■ **Directions**
Where a line holds the word "None", copy that line from the data below.

■ **Material provided**
########################################

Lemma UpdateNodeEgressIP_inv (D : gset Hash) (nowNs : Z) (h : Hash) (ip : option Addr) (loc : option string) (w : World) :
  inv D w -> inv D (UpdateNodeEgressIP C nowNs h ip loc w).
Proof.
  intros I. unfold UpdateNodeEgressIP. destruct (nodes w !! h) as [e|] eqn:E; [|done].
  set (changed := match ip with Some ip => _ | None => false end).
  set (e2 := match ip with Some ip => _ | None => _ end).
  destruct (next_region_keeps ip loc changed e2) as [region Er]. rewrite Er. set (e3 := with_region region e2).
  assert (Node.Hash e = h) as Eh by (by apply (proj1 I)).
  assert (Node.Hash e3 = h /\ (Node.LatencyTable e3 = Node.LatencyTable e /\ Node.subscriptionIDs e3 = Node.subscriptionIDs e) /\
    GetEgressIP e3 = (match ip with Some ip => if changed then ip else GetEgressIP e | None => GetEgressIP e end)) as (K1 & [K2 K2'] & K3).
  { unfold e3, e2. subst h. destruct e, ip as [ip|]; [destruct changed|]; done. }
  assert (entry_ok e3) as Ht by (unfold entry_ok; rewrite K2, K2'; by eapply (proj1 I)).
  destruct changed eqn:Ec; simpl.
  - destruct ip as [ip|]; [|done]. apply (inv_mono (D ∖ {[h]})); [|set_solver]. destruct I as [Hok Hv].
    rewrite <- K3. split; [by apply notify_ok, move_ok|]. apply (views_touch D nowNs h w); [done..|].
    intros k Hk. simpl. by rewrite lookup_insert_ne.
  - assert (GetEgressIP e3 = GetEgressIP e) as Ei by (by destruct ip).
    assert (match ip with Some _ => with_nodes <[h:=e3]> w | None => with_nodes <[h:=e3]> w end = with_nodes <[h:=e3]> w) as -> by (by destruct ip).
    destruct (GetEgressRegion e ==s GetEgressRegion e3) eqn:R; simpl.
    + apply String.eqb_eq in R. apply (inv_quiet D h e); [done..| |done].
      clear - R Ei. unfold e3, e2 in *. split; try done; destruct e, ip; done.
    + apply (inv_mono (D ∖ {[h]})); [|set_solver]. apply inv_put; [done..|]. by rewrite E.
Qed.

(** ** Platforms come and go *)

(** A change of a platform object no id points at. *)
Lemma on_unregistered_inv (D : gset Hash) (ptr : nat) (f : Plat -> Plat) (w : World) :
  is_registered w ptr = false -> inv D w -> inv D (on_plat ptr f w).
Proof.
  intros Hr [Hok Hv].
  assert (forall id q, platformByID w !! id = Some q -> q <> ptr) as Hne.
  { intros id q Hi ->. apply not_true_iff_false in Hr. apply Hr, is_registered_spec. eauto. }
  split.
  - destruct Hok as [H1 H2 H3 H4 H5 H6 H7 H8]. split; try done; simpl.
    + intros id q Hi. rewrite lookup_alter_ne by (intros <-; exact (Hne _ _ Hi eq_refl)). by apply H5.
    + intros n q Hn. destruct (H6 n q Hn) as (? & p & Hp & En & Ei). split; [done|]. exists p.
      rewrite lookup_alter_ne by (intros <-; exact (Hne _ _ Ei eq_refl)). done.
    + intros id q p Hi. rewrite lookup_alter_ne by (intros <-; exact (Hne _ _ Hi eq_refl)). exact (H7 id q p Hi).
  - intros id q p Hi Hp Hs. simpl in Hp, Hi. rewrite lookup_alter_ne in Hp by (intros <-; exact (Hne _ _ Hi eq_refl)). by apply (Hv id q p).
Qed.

########################################

■ **Solution for this task**
  set (changed := match ip with Some ip => _ | None => false end).
  set (e2 := match ip with Some ip => _ | None => _ end).
    GetEgressIP e3 = (match ip with Some ip => if changed then ip else GetEgressIP e | None => GetEgressIP e end)) as (K1 & [K2 K2'] & K3).
    assert (match ip with Some _ => with_nodes <[h:=e3]> w | None => with_nodes <[h:=e3]> w end = with_nodes <[h:=e3]> w) as -> by (by destruct ip).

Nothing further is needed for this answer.